American-japanese Desinger

Isamu Noguchi

(1904-1988)

Isamu Noguchi was an American sculptor and designer with Japanese roots. His works ranging from the design of sculptures, stage sets and gardens to Lighting design, ceramics and architecture. His designs are influenced  from Western art and also by Japanese and Chinese traditions.

From 1923 to 1926 Noguchi studied at Columbia University and at the Leonardo da Vinci Art
School. After graduation, he founds his first own studio.In 1927 he receives the Guggenheim Fellowship. Noguchi moves to Paris where he assists Constantin Brancusi.
In 1929 he returns to New York and shows himself in his first solo exhibition in the New York Eugene Schoen Gallery. In 1930 and 1932, Noguchi traveled to Beijing to study and paint brushwork Japan to learn about working with clay by the potter Uno Jinmatsu. Between 1933 and 1937 Noguchi worked on monuments, stage sets and drafts for public places and playgrounds. In 1938 he received more and more attention in America through a sculpture by the Associated Press building commissioned at Rockefeller Center in New York City was symbolized and the freedom of the press.
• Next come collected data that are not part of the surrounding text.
(* ===== verification/Approvals.v ===== *)
(** * apps/approvals: requests, permissions, kinds and decisions

    models.py, permissions.py, registry.py and services.py. Every transition of
    a request is one conditional UPDATE ([claim]) followed by [finish]; the
    operations are cut there, so that ApprovalsFacts can interleave them. *)
From stdpp Require Import sorting.
From S2P Require Import Prelude PyFloat PyStr Schedules.
Open Scope Z_scope.

(** ** models.py *)

Inductive Status := PENDING | APPROVED | REJECTED | CANCELED | EXPIRED.

#[global] Instance status_eq_dec : EqDecision Status.
Proof. solve_decision. Defined.

(** [get_status_display().lower()] *)
Definition status_word (s : Status) : pystr :=
  match s with
  | PENDING => u "pending" | APPROVED => u "approved" | REJECTED => u "rejected"
  | CANCELED => u "canceled" | EXPIRED => u "expired"
  end.

(** [ApprovalRequest], but for its key. The target is its model, its key as
    text and its name. *)
Record ApprovalRequest := {
  rq_kind : pystr;
  rq_title : pystr;
  rq_description : pystr;
  rq_context : pystr;
  rq_target : option (pystr * pystr);
  rq_target_repr : pystr;
  rq_requested_by : option Z;
  rq_assignees : list Z;
  rq_status : Status;
  rq_decided_by : option Z;
  rq_decided_at : option Z;
  rq_note : pystr;
  rq_expires_at : option Z;
  rq_callback_error : pystr;
  rq_created_at : Z;
  rq_updated_at : Z;
}.

#[global] Instance eta_request : Eta ApprovalRequest := fun r =>
  Build_ApprovalRequest (rq_kind r) (rq_title r) (rq_description r) (rq_context r) (rq_target r) (rq_target_repr r)
    (rq_requested_by r) (rq_assignees r) (rq_status r) (rq_decided_by r) (rq_decided_at r) (rq_note r)
    (rq_expires_at r) (rq_callback_error r) (rq_created_at r) (rq_updated_at r).

Definition is_pending (r : ApprovalRequest) : bool := bool_decide (rq_status r = PENDING).

Definition past (now : Z) (r : ApprovalRequest) : bool :=
  match rq_expires_at r with Some t => t <=? now | None => false end.

Definition is_overdue (now : Z) (r : ApprovalRequest) : bool := is_pending r && past now r.

Definition effective_status (now : Z) (r : ApprovalRequest) : Status :=
  if is_overdue now r then EXPIRED else rq_status r.
(* ===== verification/WebhookLinksFacts.v ===== *)
(** * Webhooks: what is recorded, what may be posted, what is admitted, and two
    installations linked

    The operations of Webhooks and WebhookPairing one by one, and the way of a
    delivery from a paired sender to its peer. *)
From stdpp Require Import sorting.
From S2P Require Import Prelude PyFloat PyStr PyTime Json PyLib CaseInsensitiveDict Schedules.
From S2P Require Import WebhookHooks Webhooks WebhookPairing WebhooksFacts.
Open Scope Z_scope.

#[local] Opaque u.
#[local] Arguments enqueue : simpl never.

Section Recording.
Context `{WebLib} (settings : WebhookSettings) (hooks : Registries).

(** ** The record of an attempt *)

Definition schedule_of : list Z := match wh_backoff settings with [] => DEFAULT_BACKOFF | l => l end.

Lemma backoff_entry attempt : backoff_seconds settings attempt ∈ schedule_of.
Proof.
  unfold backoff_seconds, schedule_of. set (l := match wh_backoff settings with [] => _ | l => l end).
  assert (l <> []) as Hl by (subst l; destruct (wh_backoff settings); done).
  assert (0 < zlen l) as Hlen by (unfold zlen; destruct l; [done|cbn; lia]).
  set (i := Z.max 0 _). assert (Z.to_nat i < length l)%nat as Hi by (subst i; unfold zlen in *; lia).
  apply lookup_lt_is_Some in Hi as [x Hx]. rewrite Hx. by eapply list_elem_of_lookup_2.
Qed.

(** The [k]-th wait of the table, the last one from there on. *)
Lemma backoff_table attempt :
  1 <= attempt -> backoff_seconds settings attempt
    = default 0 (schedule_of !! Z.to_nat (Z.min (attempt - 1) (zlen schedule_of - 1))).
Proof.
  intros Ha. unfold backoff_seconds, schedule_of. set (l := match wh_backoff settings with [] => _ | l => l end).
  pose proof (zlen_nonneg l). destruct (decide (zlen l = 0)) as [E|E].
  - assert (l = []) as -> by (destruct l; [done|unfold zlen in E; cbn in E; lia]). by rewrite !lookup_nil.
  - by rewrite Z.max_r by lia.
Qed.

Definition disables (e : WebhookEndpoint) (ok : bool) : bool :=
  negb ok && negb (wh_auto_disable_after settings =? 0)
  && (wh_auto_disable_after settings <=? ep_consecutive_failures e + 1).
Definition build_hourly_timeline (hours : nat) (key : pystr) (now : Z) (b : Board) : list HourBar :=
  let lo := now - Z.of_nat hours * HOUR in
  let epoch := get_epoch key b in
  let recorded := beats_since key lo b in
  let maint := touching key lo now b in
  (fun i =>
     let start := slot_at lo HOUR i in
     let end_ := slot_at lo HOUR (S i) in
     if before_epoch epoch end_ then {| hbar_status := BarNoData; hbar_ok := 0; hbar_fail := 0; hbar_monitored := false |}
     else
       let bucket := slot_beats lo HOUR i recorded in
       let ok := count (fun x => hb_ok x.2) bucket in
       let fail := count (fun x => negb (hb_ok x.2)) bucket in
       {| hbar_status := if existsb (overlapping start end_) maint then BarMaintenance
                         else match bucket with
                              | [] => BarNoData
                              | _ => if (0 <? fail) && (0 <? ok) then BarDegraded
                                     else if 0 <? fail then BarDown else BarUp
                              end;
          hbar_ok := ok; hbar_fail := fail; hbar_monitored := true |}) <$> seq 0 hours.

(** [_daily_uptime_map]: what a day's two sources add up to. *)
Definition day_counts (key : pystr) (day : Z) (b : Board) : Z * Z :=
  let '(day_start, day_end) := day_bounds day in
  get_non_maintenance_counts day_start day_end key b.

Definition daily_uptime (key : pystr) (start end_ day now : Z) (b : Board) : option float :=
  let raw := List.filter (fun x => (midnight start <=? x.1) && (x.1 <? midnight (end_ + 1)) && (local_date x.1 =? day))
               (beats_of key b) in
  let has_raw := negb (zlen raw =? 0) in
  let summary := daily b !! (key, day) in
  let '(ok0, observed0) := match summary with Some d => (hd_ok d, hd_ok d + hd_fail d) | None => (0, 0) end in
  let '(raw_ok, raw_observed) := if has_raw then day_counts key day b else (0, 0) in
  let ok := ok0 + raw_ok in
  let observed := observed0 + raw_observed in
  if negb (bool_decide (summary = None) && negb has_raw) then
    if day =? local_date now then if observed =? 0 then None else Some (percent 2 ok observed)
    else
      let denominator := Z.max observed (expected_intervals_for_day day key (epoch_start key b) now b) in
      if denominator =? 0 then None else Some (percent 2 ok denominator)
  else None.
In 1942, Noguchi set up a studio in Greenwich Village, New York. Great influence on his work had the Japanese attack on Pearl Harbor and the Setback against the Japanese Americans in the United States, who opposed him to more political art. Including the sculpture "Fourteen Americans" of the 19th Century  which is exhibited in the Museum of Modern Art, New York. He also sets up a studio in Japan and travels constantly between Japan and New York back and forth, to present designs in various areas and to collaborate with companies and artists. In 1985, the Noguchi Museum opened in New York. In 1986 he represented the United States at the Venice Biennale. Isamu Noguchi died in 1988 in New York.